In the speech from the throne relative to India, we are cautioned by the ministers “not to lose sight of the effect any measure may have on the Constitution of our country.” We are apprehensive that a calumnious report, spread abroad, of an attack upon his Majesty’s prerogative by the late House of Commons, may have made an impression on his royal mind, and have given occasion to this unusual admonition to the present. This attack is charged to have been made in the late Parliament by a bill which passed the House of Commons, in the late session of that Parliament, for the regulation of the affairs, for the preservation of the commerce, and for the amendment of the government of this nation, in the East Indies.
That his Majesty and his people may have an opportunity of entering into the ground of this injurious charge, we beg leave humbly to acquaint his Majesty, that, far from having made any infringement whatsoever on any part of his royal prerogative, that bill did, for a limited time, give to his Majesty certain powers never before possessed by the crown; and for this his present ministers (who, rather than fall short in the number of their calumnies, employ some that are contradictory) have slandered this House, as aiming at the extension of an unconstitutional influence in his Majesty’s crown.

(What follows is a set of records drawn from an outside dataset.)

(** One task after [updateTask]. *)
Definition updated_task (taskId : string) (updates : Obj) (task : Task) : Task :=
  if PlanStore.has_id taskId task then spread task updates else task.

(** The tasks of a plan, week by week. *)
Definition tasks_of (plan : Plan.t) : list (list Task) :=
  WeekPlan.tasks <$> StudyPlan.weeks (Plan.plan_data plan).

(** * Properties *)

(** ** The HTTP wrapper *)
Section wrapper.
Import Api.

Implicit Types (w : World) (config : InternalAxiosRequestConfig).

Lemma request_interceptor_world w config :
  fst (request_interceptor w config)
  = with_localStorage
      (snd (LocalStorage.getItem "access_token" (localStorage w))) w.
Proof.
  unfold request_interceptor, localStorage_getItem. simpl.
  destruct (LocalStorage.items (localStorage w) !! "access_token") as [t|];
    [destruct (headers config); [destruct (truthy_string t)|]|]; reflexivity.
Qed.

Lemma request_interceptor_keeps config w :
  let sent := snd (request_interceptor w config) in
  method sent = method config /\ url sent = url config /\
  data sent = data config /\ _retry sent = _retry config.
Proof.
  unfold request_interceptor, localStorage_getItem. simpl.
  destruct (LocalStorage.items (localStorage w) !! "access_token") as [t|];
    [destruct (headers config); [destruct (truthy_string t)|]|]; simpl; auto.
Qed.

Lemma settle_cases config reply :
  (exists r, reply = Replied r /\ validateStatus (Response.status r) = true /\
             settle config reply = Fulfilled r)
  \/ (exists o, settle config reply
                = Rejected (Failure {| config := config; response := o |}) /\
                match o with
                | Some r => reply = Replied r /\
                            validateStatus (Response.status r) = false
                | None => reply = NetworkError
                end).
Proof.
  destruct reply as [|r]; simpl.
  - right. exists None. auto.
  - destruct (validateStatus (Response.status r)) eqn:V.
    + left. eauto.
    + right. exists (Some r). auto.
Qed.

(** A request that carries the [_retry] mark is sent once and its outcome is
    final. *)
Lemma api_fuel_marked fuel w config :
  _retry config = true ->
  api_fuel (S fuel) w config
  = Some (fst (transmit (fst (request_interceptor w config))
                        (ViaApi (snd (request_interceptor w config)))),
          settle (snd (request_interceptor w config))
                 (snd (transmit (fst (request_interceptor w config))
                                (ViaApi (snd (request_interceptor w config)))))).
Proof.
  intros Hmark. simpl.
  pose proof (request_interceptor_keeps config w) as (_ & _ & _ & Hr).
  destruct (request_interceptor w config) as [w1 sent]. simpl in *.
  destruct (settle_cases sent (server w1 (wire w1 ++ [ViaApi sent])))
    as [(r & _ & _ & ->)|(o & -> & _)]; [reflexivity|].
  unfold response_rejected. simpl. rewrite Hr, Hmark.
  rewrite andb_false_r. reflexivity.
Qed.

Local Arguments api_fuel : simpl never.

Lemma status_is_401_true (e : AxiosError) :
  status_is_401 e = true ->
  exists r, response e = Some r /\ Response.status r = 401.
Proof.
  unfold status_is_401. destruct (response e) as [r|]; [|discriminate].
  intros H. exists r. split; [reflexivity|]. apply Z.eqb_eq, H.
Qed.

Lemma request_interceptor_settled w (c : InternalAxiosRequestConfig) token :
  stored "access_token" w = Some token ->
  (forall h, headers c = Some h ->
             h !! "Authorization" = Some ("Bearer " +:+ token)) ->
  snd (request_interceptor w c) = c.
Proof.
  unfold stored, request_interceptor, localStorage_getItem. simpl.
  intros -> Hauth. destruct (headers c) as [h|] eqn:Hh; [|reflexivity].
  destruct (truthy_string token); [|reflexivity]. simpl.
  rewrite insert_id by auto. destruct c; simpl in *. subst. reflexivity.
Qed.

Lemma retried_request_marked w (c : InternalAxiosRequestConfig) token :
  _retry (retried_request w c token) = true.
Proof.
  unfold retried_request. simpl.
  destruct (headers (first_request w c)); reflexivity.
Qed.

Lemma retried_request_authorized w c token h :
  headers (retried_request w c token) = Some h ->
  h !! "Authorization" = Some ("Bearer " +:+ token).
Proof.
  unfold retried_request. simpl.
  destruct (headers (first_request w c)) as [h0|] eqn:Hh; simpl.
  - intros [= <-]. apply lookup_insert_eq.
  - rewrite Hh. discriminate.
Qed.

Lemma api_fuel_course fuel w config0 :
  (2 <= fuel)%nat ->
  exists w' outcome,
    api_fuel fuel w config0 = Some (w', outcome) /\
    server w' = server w /\
    NEXT_PUBLIC_API_URL w' = NEXT_PUBLIC_API_URL w /\
    course w config0 w' outcome.
Proof.
  intros Hfuel. destruct fuel as [|[|n]]; [lia|lia|clear Hfuel].
  change (api_fuel (S (S n)) w config0)
    with (let '(w1, sent) := request_interceptor w config0 in
          let '(w2, reply) := transmit w1 (ViaApi sent) in
          match settle sent reply with
          | Fulfilled response => Some (w2, Fulfilled response)
          | Rejected (Failure error) =>
              response_rejected (api_fuel (S n)) w2 error
          | Rejected TypeError => Some (w2, Rejected TypeError)
          end).
  pose proof (request_interceptor_world w config0) as Hw1.
  pose proof (request_interceptor_keeps config0 w) as (_ & _ & _ & Hr).
  cbn zeta in Hr.
  pose proof (eq_refl : first_request w config0 = snd (request_interceptor w config0)) as Hsent.
  pose proof (eq_refl : first_reply w config0 = server w (wire w ++ [ViaApi (first_request w config0)])) as Hreply.
  destruct (request_interceptor w config0) as [w1 sent]. simpl in Hw1, Hr, Hsent.
  subst w1 sent.
  cbn [transmit with_localStorage wire server localStorage location_href NEXT_PUBLIC_API_URL].
  rewrite <- Hreply. clear Hreply.
  set (sent := first_request w config0) in *.
  destruct (settle_cases sent (first_reply w config0))
    as [(r & Hrep & Hok & Hs)|(o & Hs & Ho)]; rewrite Hs.
  - eexists _, _. split; [reflexivity|]. split; [reflexivity|]. split; [reflexivity|].
    apply course_final; simpl; try reflexivity.
    + symmetry. exact Hs.
    + intros r' Hr' H401. rewrite Hrep in Hr'. injection Hr' as <-.
      unfold validateStatus in Hok. lia.
  - unfold response_rejected.
    cbn [config response].
    destruct (status_is_401 {| config := sent; response := o |} && negb (_retry sent)) eqn:Hgate.
    + apply andb_true_iff in Hgate as [H401 Hun].
      apply status_is_401_true in H401 as (r & Hor & H401). simpl in Hor. subst o.
      destruct Ho as [Hrep Hbad].
      apply negb_true_iff in Hun. rewrite Hr in Hun.
      unfold localStorage_getItem at 1. simpl.
      destruct (LocalStorage.items (localStorage w) !! "refresh_token") as [rt|] eqn:Hrt.
      2:{ eexists _, _. split; [reflexivity|]. split; [reflexivity|]. split; [reflexivity|].
          eapply course_no_refresh_token; simpl; eauto.
          rewrite <- app_assoc. reflexivity. }
      destruct (truthy_string rt) eqn:Htr.
      2:{ eexists _, _. split; [reflexivity|]. split; [reflexivity|]. split; [reflexivity|].
          eapply course_no_refresh_token; simpl; eauto.
          - right. unfold stored. rewrite Hrt. destruct rt; [reflexivity|discriminate].
          - rewrite <- app_assoc. reflexivity. }
      unfold axios_post. simpl.
      rewrite <- !app_assoc. simpl.
      change (API_BASE_URL _) with (API_BASE_URL w).
      change {| method := POST; url := API_BASE_URL w +:+ "/auth/refresh";
                headers := Some instance_headers;
                data := JsonBody {["refresh_token" := JStr rt]};
                _retry := false |} with (refresh_request w rt).
      change (server w (wire w ++ [ViaApi sent; ViaAxios (refresh_request w rt)]))
        with (refresh_reply w config0 rt).
      destruct (settle (refresh_request w rt) (refresh_reply w config0 rt))
        as [body|reason] eqn:Hrefresh.
      2:{ eexists _, _. split; [reflexivity|]. split; [reflexivity|]. split; [reflexivity|].
          eapply course_refresh_failed with (reason := reason); simpl; eauto.
          - left. exact Hrefresh.
          - rewrite <- !app_assoc. reflexivity. }
      destruct (nullish (Response.data body)) eqn:Hnull.
      { eexists _, _. split; [reflexivity|]. split; [reflexivity|]. split; [reflexivity|].
        eapply course_refresh_failed with (reason := TypeError); simpl; eauto.
        - right. eauto.
        - rewrite <- !app_assoc. reflexivity. }
      set (token := to_string (field "access_token" (Response.data body))).
      change (match headers sent with
              | Some h =>
                  with_headers (Some (<["Authorization" := "Bearer " +:+ token]> h))
                               (with_retry true sent)
              | None => with_retry true sent
              end) with (retried_request w config0 token).
      set (again := retried_request w config0 token).
      rewrite api_fuel_marked.
      2:{ apply retried_request_marked. }
      rewrite request_interceptor_world.
      rewrite (request_interceptor_settled _ again token).
      2:{ unfold stored. simpl. apply lookup_insert_eq. }
      2:{ apply retried_request_authorized. }
      simpl.
      eexists _, _. split; [reflexivity|]. split; [reflexivity|]. split; [reflexivity|].
      eapply course_retried with (refreshToken := rt) (body := body); simpl; eauto.
      all: rewrite <- ?app_assoc; reflexivity.
    + eexists _, _. split; [reflexivity|]. split; [reflexivity|]. split; [reflexivity|].
      apply course_final; simpl; try reflexivity.
      * symmetry. exact Hs.
      * intros r' Hr' H401. rewrite <- Hr.
        destruct o as [r|]; [destruct Ho as [Hrep _]|rewrite Ho in Hr'; discriminate].
        rewrite Hrep in Hr'. injection Hr' as <-.
        unfold status_is_401 in Hgate. simpl in Hgate.
        apply Z.eqb_eq in H401. rewrite H401 in Hgate. simpl in Hgate.
        apply negb_false_iff in Hgate. exact Hgate.
Qed.

(** More fuel never changes an outcome, and two levels always give one. *)
Lemma api_fuel_more fuel w config0 outcome :
  api_fuel fuel w config0 = Some outcome ->
  api_fuel (S fuel) w config0 = Some outcome.
Proof.
  revert w config0 outcome.
  induction fuel as [|fuel IH]; intros w c outcome; [discriminate|].
  change (api_fuel (S (S fuel)) w c)
    with (let '(w1, sent) := request_interceptor w c in
          let '(w2, reply) := transmit w1 (ViaApi sent) in
          match settle sent reply with
          | Fulfilled response => Some (w2, Fulfilled response)
          | Rejected (Failure error) =>
              response_rejected (api_fuel (S fuel)) w2 error
          | Rejected TypeError => Some (w2, Rejected TypeError)
          end).
  change (api_fuel (S fuel) w c)
    with (let '(w1, sent) := request_interceptor w c in
          let '(w2, reply) := transmit w1 (ViaApi sent) in
          match settle sent reply with
          | Fulfilled response => Some (w2, Fulfilled response)
          | Rejected (Failure error) =>
              response_rejected (api_fuel fuel) w2 error
          | Rejected TypeError => Some (w2, Rejected TypeError)
          end).
  destruct (request_interceptor w c) as [w1 sent].
  destruct (transmit w1 (ViaApi sent)) as [w2 reply].
  destruct (settle sent reply) as [?|[error|]]; try exact id.
  unfold response_rejected.
  destruct (status_is_401 error && negb (_retry (config error))); [|exact id].
  destruct (localStorage_getItem "refresh_token" w2) as [[rt|] w3]; [|exact id].
  destruct (truthy_string rt); [|exact id].
  destruct (axios_post w3 _ _) as [w4 [body|reason]]; [|exact id].
  destruct (nullish (Response.data body)); [exact id|].
  apply IH.
Qed.

Lemma api_fuel_enough fuel w config0 :
  (2 <= fuel)%nat -> api_fuel fuel w config0 = Some (api w config0).
Proof.
  intros Hfuel.
  destruct (api_fuel_course 2 w config0 (le_n 2)) as (w' & o & Htwo & _).
  unfold api. rewrite Htwo.
  induction Hfuel as [|fuel _ IH]; [exact Htwo|].
  apply api_fuel_more, IH.
Qed.

Lemma api_course w config0 :
  server (fst (api w config0)) = server w /\
  NEXT_PUBLIC_API_URL (fst (api w config0)) = NEXT_PUBLIC_API_URL w /\
  course w config0 (fst (api w config0)) (snd (api w config0)).
Proof.
  destruct (api_fuel_course 2 w config0 (le_n 2)) as (w' & o & Htwo & H).
  unfold api. rewrite Htwo. exact H.
Qed.


(** C5.  For a request that carries a headers object (as every
    [InternalAxiosRequestConfig] does), the request interceptor writes
    [Authorization: Bearer <token>] exactly when an access token, that is a
    non-empty string, is stored under [access_token], leaving method, url,
    body and the other headers as they were; when no token is stored there
    (nothing, or the empty string) the request is forwarded unchanged.  The
    interceptor itself sends nothing and writes nothing. *)
Theorem bearer_attached_iff_nonempty_token w config0 (h : Headers) :
  headers config0 = Some h ->
  ((exists token,
       stored "access_token" w = Some token /\ token <> "" /\
       first_request w config0
       = with_headers (Some (<["Authorization" := "Bearer " +:+ token]> h))
                      config0 /\
       authorization (first_request w config0) = Some ("Bearer " +:+ token))
   \/
   ((stored "access_token" w = None \/ stored "access_token" w = Some "") /\
    first_request w config0 = config0))
  /\ wire (fst (request_interceptor w config0)) = wire w
  /\ LocalStorage.items (localStorage (fst (request_interceptor w config0)))
     = LocalStorage.items (localStorage w).
Proof.
  intros Hh. rewrite request_interceptor_world. simpl.
  split; [|split; reflexivity].
  unfold first_request, authorization, stored, request_interceptor,
    localStorage_getItem. simpl. rewrite Hh.
  destruct (LocalStorage.items (localStorage w) !! "access_token") as [token|];
    [|right; auto].
  destruct token as [|a token]; simpl; [right; auto|].
  left. eexists. repeat split; try reflexivity; [discriminate|].
  apply lookup_insert_eq.
Qed.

This pretended attempt to increase the influence of the crown they were weak enough to endeavor to persuade his Majesty’s people was amongst the causes which excited his Majesty’s resentment against his late ministers.
Further, to remove the impressions of this calumny concerning an attempt in the House of Commons against his prerogative, it is proper to inform his Majesty, that the territorial possessions in the East Indies never have been declared by any public judgment, act, or instrument, or any resolution of Parliament whatsoever, to be the subject matter of his Majesty’s prerogative; nor have they ever been understood as belonging to his ordinary administration, or to be annexed or united to his crown; but that they are acquisitions of a new and peculiar description,[65] unknown to the ancient executive constitution of this country.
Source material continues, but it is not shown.